A Texas jury sentenced a twisted nurse to death for killing four patients by injecting air into their arteries as they recovered from heart surgery.
William George Davis, 37, learned his fate Wednesday after jurors deliberated for less than two hours. He had faced life in prison without parole or the death penalty following his conviction last week on capital murder charges, the Tyler Morning Telegraph reported.
Davis did not react as the sentence was handed down, but got emotional when one victim’s widow said she forgave him in an impact statement read in court, the newspaper reported.
Davis, of Hallsville, was convicted of killing John Lafferty, Ronald Clark, Christopher Greenaway and Joseph Kalina at a Tyler hospital in 2017 and 2018 by injecting air into their arteries while he worked as a nurse.
Prosecutors played a recorded phone call Wednesday that Davis made from jail after he was found guilty on Oct. 19.

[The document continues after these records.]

(** Every transaction is an operation. *)
#[export] Instance observe_op_steps o : Within R (on_control (V:=V) (A:=A) (observe_attempt o)).
Proof. by apply (hs_control _ (COpObserve o)). Qed.
#[export] Instance renew_steps w l t d : Within R (on_control (V:=V) (A:=A) (renew_active_leases w l t d)).
Proof. by apply (hs_control _ (COpRenew w l t d)). Qed.
#[export] Instance compact_steps c n t : Within R (on_control (V:=V) (A:=A) (compact_server_frames c n t)).
Proof. by apply (hs_control _ (COpCompact c n t)). Qed.
#[export] Instance sequences_steps c w n a t : Within R (on_control_partly (V:=V) (A:=A) (update_connection_sequences c w n a t)).
Proof. by apply (hs_control_partly _ (COpSequences c w n a t)). Qed.
#[export] Instance delivery_steps p : Within R (on_control_partly (V:=V) (A:=A) (prepare_assignment_delivery p)).
Proof. by apply (hs_control_partly _ (COpPrepare p)). Qed.
#[export] Instance frame_steps f t : Within R (on_control (V:=V) (A:=A) (record_server_frame f t)).
Proof. by apply (hs_control _ (COpFrame f t)). Qed.
#[export] Instance expire_steps t : Within R (on_control (V:=V) (A:=A) (expire_leases t)).
Proof. by apply (hs_control _ (COpExpire t)). Qed.
#[export] Instance prune_steps t : Within R (on_control (V:=V) (A:=A) (prune_orphaned_server_frames t)).
Proof. by apply (hs_control _ (COpPruneFrames t)). Qed.
#[export] Instance register_worker_steps r n : Within R (on_control (V:=V) (A:=A) (register_worker r n)).
Proof. by apply (hs_control _ (COpRegister r n)). Qed.
#[export] Instance disconnect_steps c t : Within R (on_control (V:=V) (A:=A) (disconnect c t)).
Proof. by apply (hs_control _ (COpDisconnect c t)). Qed.
#[export] Instance store_steps w a t : Within R (on_control (V:=V) (A:=A) (store_assignment w a t)).
Proof. by apply (hs_control _ (COpStore w a t)). Qed.
#[export] Instance dispatchable_steps a w t : Within R (on_control (V:=V) (A:=A) (mark_assignment_dispatchable a w t)).
Proof. by apply (hs_control _ (COpDispatchable a w t)). Qed.
#[export] Instance reassign_steps e w r t : Within R (on_control (V:=V) (A:=A) (reassign_expired e w r t)).
Proof. by apply (hs_control _ (COpReassign e w r t)). Qed.
#[export] Instance cancellation_steps a r t : Within R (on_control (V:=V) (A:=A) (ControlPlane.request_cancellation a r t)).
Proof. by apply (hs_control _ (COpCancel a r t)). Qed.
#[export] Instance defer_steps a w t : Within R (on_control (V:=V) (A:=A) (defer_assignment_preparation a w t)).
Proof. by apply (hs_control _ (COpDefer a w t)). Qed.
#[export] Instance append_steps k f : Within R (on_log (V:=V) (A:=A) (append k f)).
Proof. by apply (hs_log _ (AppendEvent k f)). Qed.
#[export] Instance append_output_steps k a st off p f : Within R (on_log (V:=V) (A:=A) (append_output k a st off p f)).
Proof. by apply (hs_log _ (AppendOutput k a st off p f)). Qed.
#[export] Instance grant_run_steps r o t : Within R (on_log (V:=V) (A:=A) (grant_run_access r o t)).
Proof. by apply (hs_log _ (GrantRun r o t)). Qed.
#[export] Instance revoke_run_steps r o t : Within R (on_log (V:=V) (A:=A) (revoke_run_access r o t)).
Proof. by apply (hs_log _ (RevokeRun r o t)). Qed.
#[export] Instance events_steps r n m :
  Within R (on_log (V:=V) (A:=A) (fun l => events ← events_after r n m l; Ok (events, l))).
Proof. apply (hs_read_log (events_after r n m)). Qed.
(* ===== verification/SessionSteps.v ===== *)
(** * The steps of a session

    Every step of a handler keeps [sessions_ok]: deliveries add a pending
    frame, sends take one off, the ingestion of a frame moves the cursor of
    its connection. *)

From stdpp Require Import base strings pretty gmap sorting list.
From S2P Require Import Prelude Text Digest Identity Vocabulary Artifacts Uploads UploadLedger UploadTheorems RunEvents ControlPlane ControlTheorems Interactions Wire Service Observation ServerSession Coordinator ServerCalls SessionInvariant.

Local Open Scope N_scope.

Section steps.
Context {V A : Type} `{EqDecision V} `{ServiceClock} {Sha : Sha256} {Store : ArtifactStore A} {Laws : ArtifactStoreLaws A}
  {Retention : RetentionStore A}.
Implicit Types (s : Service V A).

Lemma bind_inv {E T U} (m : Svc V A E T) (f : T -> Svc V A E U) s s' r :
  (m ≫= f) s = (s', r) ->
  (exists e, m s = (s', Err e) /\ r = Err e) \/ exists s1 x, m s = (s1, Ok x) /\ f x s1 = (s', r).
Proof.
  unfold mbind, svc_bind. destruct (m s) as [s1 [x|e]]; [by right; exists s1, x|]. intros [= -> <-]. left. by exists e.
Qed.
(** [enum CudaContractError]. *)
Inductive CudaContractError :=
| CudaInvalidPolicy | CudaAssignment | CudaDigest | CudaArtifact | CudaBundle | CudaIo | CudaJson.

(** [struct CudaSandbox]. *)
Record CudaSandbox := MkSandbox { sb_directory : string; sb_source_digest : string }.

(** [struct DockerCreatePlan]. *)
Record DockerCreatePlan := MkPlan {
  dp_container_name : string;
  dp_image_reference : string;
  dp_expected_image_id : Sha256Digest;
  dp_device_id : string;
  dp_argv : list string;
}.

(** [CudaFixtureBundle::vector_add]. *)
Definition vector_add `{Sha256} (source : string) : CudaFixtureBundle :=
  MkCudaBundle 1 VECTOR_ADD_FIXTURE_ID (digest_display (digest_bytes (String.list_byte_of_string source))) source.

(** ** The policy *)

(** [CudaFixturePolicy::new]. *)
Definition cuda_policy_new (fixture_id : string) (bundle_digest image_manifest_digest : Sha256Digest)
    (image_reference : string) (image_id : Sha256Digest) (device_id sandbox_root : string)
    (ceilings : CudaResourceCeilings) : result CudaContractError CudaFixturePolicy :=
  _ ← guard_err (trim_is_empty fixture_id) CudaInvalidPolicy;
  image_media_type ← map_err (fun _ => CudaInvalidPolicy)
    (image_artifact_media_type image_reference image_manifest_digest image_id);
  _ ← guard_err (trim_is_empty device_id || contains "," device_id) CudaInvalidPolicy;
  _ ← guard_err (negb (starts_with "/" sandbox_root) || contains "," sandbox_root) CudaInvalidPolicy;
  _ ← guard_err ((max_cpu_millis ceilings =? 0) || (max_memory_bytes ceilings =? 0) || (max_disk_bytes ceilings =? 0)
                 || (max_process_count ceilings =? 0) || (max_output_bytes ceilings =? 0)) CudaInvalidPolicy;
  Ok (MkCudaPolicy fixture_id bundle_digest image_manifest_digest image_media_type image_reference image_id
        device_id sandbox_root ceilings).

(** [validate_artifact]. *)
Definition validate_artifact (artifact : ArtifactDescriptor) (expected_digest : Sha256Digest)
    (expected_media_type : string) : result CudaContractError unit :=
  guard_err (negb (bool_decide (ad_digest artifact = expected_digest))
             || negb (bool_decide (ad_media_type artifact = expected_media_type))) CudaAssignment.
Definition on_devices h (r : M * result DeviceStatusError DeviceObservation) :
    Host E M P A * result DeviceStatusError DeviceObservation :=
  log_ok (fun o => [ObservedDevice o]) (with_devices h r.1, r.2).

(** The calls of the engine the log tells of, whatever their result. *)
Definition engine_entries {X} (call : EngineCall X) : list Happened :=
  match call with
  | StartContainer name => [Started name]
  | RemoveContainer name => [Removed name]
  | _ => []
  end.

(** [producer_event]; the frame takes the time at which it is made. *)
Definition producer_event (worker_id : string) (input : ExecutorInput) (now : N) (event : WorkerEvent) :
    ProducerEvent Empty_set :=
  let frame := producer_event_new now (xi_task_id input) (MkProducer "alloyport-worker" worker_id) event in
  MkFrame (pe_schema_version frame) (pe_run_id frame) (Some (xi_task_id input)) (pe_turn_id frame)
    (Some (xi_attempt_id input)) (pe_parent_operation_id frame) (pe_producer_sequence frame)
    (pe_emitted_at_unix_ms frame) (pe_producer frame) Observed User (pe_event frame).

(** One effect. *)
Definition perform {X} (e : Effect X) (h : Host E M P A) : Host E M P A * X :=
  match e in Effect X return Host E M P A * X with
  | AcquireClaim id =>
      if decide (id ∈ h_claims h) then (h, false) else (with_claims h ({[id]} ∪ h_claims h), true)
  | DropClaim id => (with_claims h (h_claims h ∖ {[id]}), tt)
  | FindAttempt id => (h, journal_attempt id (h_journal h))
  | MarkRunning id => transact (mark_running id) h
  | MarkFinished id finished =>
      log_ok (fun _ => [FinishedAttempt id finished]) (transact (mark_finished id finished) h)
  | AcquireLease id device =>
      log_ok (fun _ => [AcquiredLease (as_str id) device]) (transact (acquire_device_lease id device) h)
  | ReleaseLease id => log_ok (fun _ => [ReleasedLease (as_str id)]) (transact (release_device_lease id) h)
  | ActiveLeases => (h, active_device_leases (h_journal h))
  | RecordPreflight id observation => transact (fun _ => record_device_preflight id observation) h
  | FindPreflight id => (h, device_preflight id (h_journal h))
  | SnapshotDevices => let r := devices_snapshot (h_devices h) in (with_devices h r.1, r.2)
  | ObserveDevice id => on_devices h (devices_observe id (h_devices h))
  | RecoverDevice id => on_devices h (devices_recover id (h_devices h))
  | OnEngine call => let r := engine_do call (h_engine h) in (happened (with_engine h r.1) (engine_entries call), r.2)
  | ProvideInput artifact => let r := provider_materialize artifact (h_store h) in (with_store h r.1, r.2)
  | OpenArtifact digest => (h, artifact_open digest (h_store h))
  | IngestArtifact content =>
      let r := artifact_ingest content ingest_unverified (h_store h) in
      log_ok (fun _ => [IngestedArtifact content]) (with_store h r.1, r.2)
  | CreateDirectory path =>
      let r := fs_create_dir_all [] (file_key path) (h_files h) in (with_files h r.1, r.2)
  | MakeDirectory path => let r := fs_create_dir (file_key path) (h_files h) in (with_files h r.1, r.2)
  | SymlinkMetadata path => (h, fs_symlink_metadata (file_key path) (h_files h))
  | ReadDirectory path => (h, fs_read_dir (file_key path) (h_files h))
  | CreateNew path => let r := fs_create_new (file_key path) (h_files h) in (with_files h r.1, r.2)
  | WriteAll path content => (with_files h (fs_write_all (file_key path) content (h_files h)), true)
  | SyncAll path => (h, true)
  | ReadFile path => (h, fs_read (file_key path) (h_files h))
  | Publish references =>
      let r := publisher_publish references (h_publisher h) in
      log_ok (fun _ => [Published references]) (with_publisher h r.1, r.2)
  | SendChunk _ => (ticked h, fake_send (h_clock h))
  | Delay _ _ => (ticked h, fake_delay (h_clock h))
  | Observe _ => (h, tt)
  | PushEvent worker_id input event =>
      (with_event h (producer_event worker_id input (worker_reading (h_clock h)) event), tt)
  end.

During the call, he told his ex-wife he prolonged patients’ stays in ICU to work longer hours and make extra money, the newspaper reported.

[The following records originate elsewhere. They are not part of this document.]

(* ===== verification/ExecutionTheorems.v ===== *)
(** * What the executors promise

    Of a worker that starts with an empty journal and runs any number of
    executions, with tasks dropped and the process restarted anywhere: a
    container is started at most once, a result is recorded only when its
    outputs are stored and published, and a device is released only when
    its container is gone. *)

From stdpp Require Import base strings gmap sets list.
From S2P Require Import Prelude Text Digest Encoding Identity Migration Vocabulary BuildGate Artifacts Uploads RunEvents WorkerJournal WorkerSession WorkerUpdates ReductionRun Devices Containers CudaContract CorrectnessContract AscendContract Effects Sandboxes Executions Platforms FakeExecutor ExecutionProtocol ExecutionHost ExecutionInvariant SandboxTheorems.

Local Open Scope N_scope.

(** ** Where results and releases come from *)

Ltac peel_attempts :=
  repeat match goal with
  | H : _ ≫= _ = Ok _ |- _ => apply result_bind_Ok in H as (? & ? & ?)
  | H : enqueue_outbox _ _ _ = Ok (?o, ?j) |- _ => apply enqueue_outbox_later in H as [H _]
  | H : enqueue_outbox _ _ _ = Ok ?p |- _ => destruct p as [? ?]; cbn [snd] in *
  | H : (match ?x with _ => _ end) = Ok _ |- _ => destruct x eqn:?
  | H : Ok _ = Ok _ |- _ => injection H; clear H; intros
  | H : Err _ = Ok _ |- _ => discriminate H
  end; subst; cbn in *; try congruence.

Lemma settle_cases {A} (Q : Journal -> Prop) j (r : result AttemptStoreError (A * Journal)) :
  Q j -> (forall a j', r = Ok (a, j') -> Q j') -> Q (settle j r).
Proof. intros Hj Hr. destruct r as [[a j']|e]; [by eapply Hr|done]. Qed.

Lemma delete_messages_attempts ids n j : j_attempts (delete_messages ids n j).2 = j_attempts j.
Proof.
  revert n j. induction ids as [|id ids IH]; intros n j; [done|]. cbn [delete_messages].
  assert (j_attempts (delete_message id j).2 = j_attempts j) as E
    by (unfold delete_message; by destruct (j_outbox j !! id)).
  destruct (delete_message id j) as [k j1]. cbn [snd] in E. by rewrite IH.
Qed.

Definition attempt_op (op : JournalOp) : bool :=
  match op with OpAdmit _ _ | OpRunning _ _ | OpFinished _ _ _ => true | _ => false end.

Lemma attempts_frame op j : attempt_op op = false -> j_attempts (run_op op j) = j_attempts j.
Proof.
  intros Hop. destruct op; try discriminate Hop; cbn [run_op];
    try (apply (settle_cases (fun j' => j_attempts j' = j_attempts j)); [done|]; intros x j' Hx).
  - unfold bind_worker in Hx. peel_attempts.
  - unfold enqueue_lifecycle in Hx. peel_attempts.
  - unfold acknowledge_cancel. destruct (journal_attempt attempt_id j); [|done]. cbn [mbind option_bind].
    apply (settle_cases (fun j' => j_attempts j' = j_attempts j)); [done|]. intros x j' Hx.
    unfold enqueue_lifecycle in Hx. peel_attempts.
  - unfold record_outbox_delivery in Hx. peel_attempts.
  - unfold acknowledge_outbox in Hx. apply result_bind_Ok in Hx as (m & _ & Hx).
    pose proof (delete_messages_attempts (delivered_through connection_id m j) 0 j) as E.
    injection Hx as Hx. by rewrite Hx in E.
  - unfold prune_outbox_deliveries in Hx. peel_attempts.
  - unfold acquire_device_lease in Hx. peel_attempts.
  - unfold release_device_lease in Hx. peel_attempts.
  - unfold record_device_preflight in Hx. peel_attempts.
Qed.

(** The recorded result of an attempt, and whether its lease was released. *)
Definition result_of (id : string) (j : Journal) : option StoredFinished := journal_attempt id j ≫= la_finished.
Definition released (id : string) (j : Journal) : Prop :=
  exists l t, j_leases j !! id = Some l /\ lr_released_at_ms l = Some t.

Lemma result_of_attempts id j j' : j_attempts j' = j_attempts j -> result_of id j' = result_of id j.
Proof. unfold result_of, journal_attempt. by intros ->. Qed.

Lemma insert_result id key row (j : Journal) :
  result_of id (set_attempts j (<[key := row]> (j_attempts j)))
  = if decide (id = key) then la_finished (row_record row) else result_of id j.
Proof.
  unfold result_of, journal_attempt. cbn. case_decide as Hid.
  - subst. by rewrite lookup_insert_eq.
  - by rewrite lookup_insert_ne.
Qed.

Lemma row_result id row j : j_attempts j !! id = Some row -> result_of id j = la_finished (row_record row).
Proof. unfold result_of, journal_attempt. by intros ->. Qed.

Lemma admit_result a t j o j' id f :
  journal_admit a t j = Ok (o, j') -> result_of id j' = Some f -> result_of id j = Some f.
Proof.
  unfold journal_admit. intros ([o1 j1] & Hx & ([o2 j2] & Hq & [= _ <-])%result_bind_Ok)%result_bind_Ok.
  apply enqueue_outbox_later in Hq as [Hq _]. cbn [snd] in *. rewrite (result_of_attempts _ _ _ Hq).
  destruct (j_attempts j !! _) as [row|]; [by apply guard_bind_Ok in Hx as [_ [= _ <-]]|].
  apply result_bind_Ok in Hx as (t1 & _ & [= _ <-]). rewrite insert_result. by case_decide.
Qed.

Lemma running_result key t j u j' id :
  mark_running key t j = Ok (u, j') -> result_of id j' = result_of id j.
Proof.
  unfold mark_running.
  intros (row & Hrow%ok_or_Ok & (j1 & Hx & (ids & _ & ([o j2] & Hq & [= _ <-])
    %result_bind_Ok)%result_bind_Ok)%result_bind_Ok)%result_bind_Ok.
  apply enqueue_outbox_later in Hq as [Hq _]. cbn [snd] in *. rewrite (result_of_attempts _ _ _ Hq).
  destruct (la_phase (row_record row)); [|by injection Hx as <-|done].
  apply result_bind_Ok in Hx as (t1 & _ & [= <-]). unfold update_attempt. rewrite insert_result.
  case_decide; [subst|done]. cbn. symmetry. by apply row_result.
Qed.

Lemma finished_result key finished t j u j' id :
  mark_finished key finished t j = Ok (u, j') ->
  result_of id j' = result_of id j \/ id = key /\ result_of id j' = Some finished.
Proof.
  unfold mark_finished.
  intros (row & Hrow%ok_or_Ok & (j1 & Hx & (ids & _ & ([o j2] & Hq & [= _ <-])
    %result_bind_Ok)%result_bind_Ok)%result_bind_Ok)%result_bind_Ok.
  apply enqueue_outbox_later in Hq as [Hq _]. cbn [snd] in *. rewrite (result_of_attempts _ _ _ Hq).
  assert (j1 = j \/ exists t1, j1 = update_attempt key row PhaseFinished t1 (Some finished) j) as [->|[t1 ->]].
  { destruct (la_phase (row_record row)); [..|destruct (la_finished _); [|done]; apply guard_bind_Ok in Hx as [_ [= <-]]; auto].
    all: apply result_bind_Ok in Hx as (t1 & _ & [= <-]); eauto. }
  - auto.
  - unfold update_attempt. rewrite insert_result. case_decide; auto.
Qed.

Lemma run_op_result op id j f :
  result_of id (run_op op j) = Some f ->
  result_of id j = Some f \/ exists t u j', op = OpFinished id f t /\ mark_finished id f t j = Ok (u, j').
Proof.
  destruct (attempt_op op) eqn:Hop; [|rewrite (result_of_attempts _ j); [auto|by apply attempts_frame]].
  destruct op; try discriminate Hop; cbn [run_op];
    match goal with |- context [settle _ ?r] => destruct r as [[x j']|] eqn:Hx; cbn [settle]; [|auto] end.
  - left. by eapply admit_result.
  - rewrite (running_result _ _ _ _ _ _ Hx). auto.
  - destruct (finished_result _ _ _ _ _ _ id Hx) as [->|[-> ->]]; [auto|]. intros [= ->]. right. eauto.
Qed.

Lemma run_op_released op id j :
  released id (run_op op j) ->
  released id j \/ exists a t o j', op = OpRelease a t /\ as_str a = id /\ release_device_lease a t j = Ok (o, j').
Proof.
  unfold released. destruct (lease_op op) eqn:Hop; [|rewrite leases_frame; auto].
  destruct op; try discriminate Hop; cbn [run_op];
    match goal with |- context [settle _ ?r] => destruct r as [[x j']|] eqn:Hx; cbn [settle]; [|auto] end.
  - apply acquire_device_lease_Ok in Hx as (_ & [(_ & -> & _)|(_ & _ & _ & ->)]); [auto|].
    intros (l & t & Hl & Ht). cbn in Hl. apply lookup_insert_Some in Hl as [[_ <-]|[_ Hl]]; [done|]. eauto.
  - intros (l & t & Hl & Ht). destruct (decide (as_str attempt_id = id)) as [<-|Hne]; [right; eauto 10|].
    left. unfold release_device_lease in Hx. apply result_bind_Ok in Hx as (lease & _ & Hx).
    destruct (lr_released_at_ms lease); [injection Hx as _ <-; eauto|].
    apply result_bind_Ok in Hx as (t1 & _ & [= _ <-]). cbn in Hl. rewrite lookup_insert_ne in Hl by done. eauto.
Qed.

Lemma run_op_leased op id j l :
  j_leases (run_op op j) !! id = Some l ->
  (exists l0, j_leases j !! id = Some l0 /\ lr_device_id l0 = lr_device_id l)
  \/ exists a t o j', op = OpAcquire a (lr_device_id l) t /\ as_str a = id
       /\ acquire_device_lease a (lr_device_id l) t j = Ok (o, j').
Proof.
  destruct (lease_op op) eqn:Hop; [|rewrite leases_frame; eauto].
  destruct op; try discriminate Hop; cbn [run_op];
    match goal with |- context [settle _ ?r] => destruct r as [[x j']|] eqn:Hx; cbn [settle]; [|eauto] end.
  - pose proof Hx as (_ & [(_ & -> & _)|(_ & _ & _ & ->)])%acquire_device_lease_Ok; [eauto|].
    cbn. intros [[<- <-]|[_ Hl]]%lookup_insert_Some; [|eauto]. right. cbn. eauto 10.
  - intros Hl. left. unfold release_device_lease in Hx. apply result_bind_Ok in Hx as (lease & Hlease%ok_or_Ok & Hx).
    destruct (lr_released_at_ms lease); [injection Hx as _ <-; eauto|].
    apply result_bind_Ok in Hx as (t1 & _ & [= _ <-]). cbn in Hl.
    apply lookup_insert_Some in Hl as [[<- <-]|[_ Hl]]; eauto.
Qed.

(** ** Steps of a host *)

Section host.
Context {E M P A : Type} `{Sha256} `{SandboxText} `{ReductionJson} `{ReceiptJson} `{ExecutionText} `{WorkerClock} `{FakeClock} `{ContainerEngine E} `{DeviceManager M}
  `{ArtifactPublisher P} `{ArtifactStore A} `{ArtifactInputProvider A} `{EngineView E}.
Implicit Types (h : Host E M P A).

“My intentions were never to hurt anybody,” Davis told her. “I wasn’t trying to kill anyone.”
Davis also claimed the deaths of four men under his care were accidental, the newspaper reported.
But a month prior to Davis’ arrest in 2018, he started searching online to see if law enforcement officials were investigating a “possible serial killer” at Christus Trinity Mother Frances Louis and Peaches Owen Heart Hospital, KYTX reported.
Prosecutors said the four men developed unexplained neurological problems as they recovered from surgery and later died.
Davis’ defense attorney insisted to jurors his client was a scapegoat who was only charged because he was only nurse on duty when the patients died.
The death sentence will be automatically appealed, KLTV reported.
Smith County District Attorney Jacob Putman told jurors during opening statements that the hospital hasn’t had any similar unexplained deaths since Davis’ arrest.
“No one expects this is going to happen to them — certainly not in a hospital,” Putman said. “It turns out a hospital is the perfect place for a serial killer to hide.”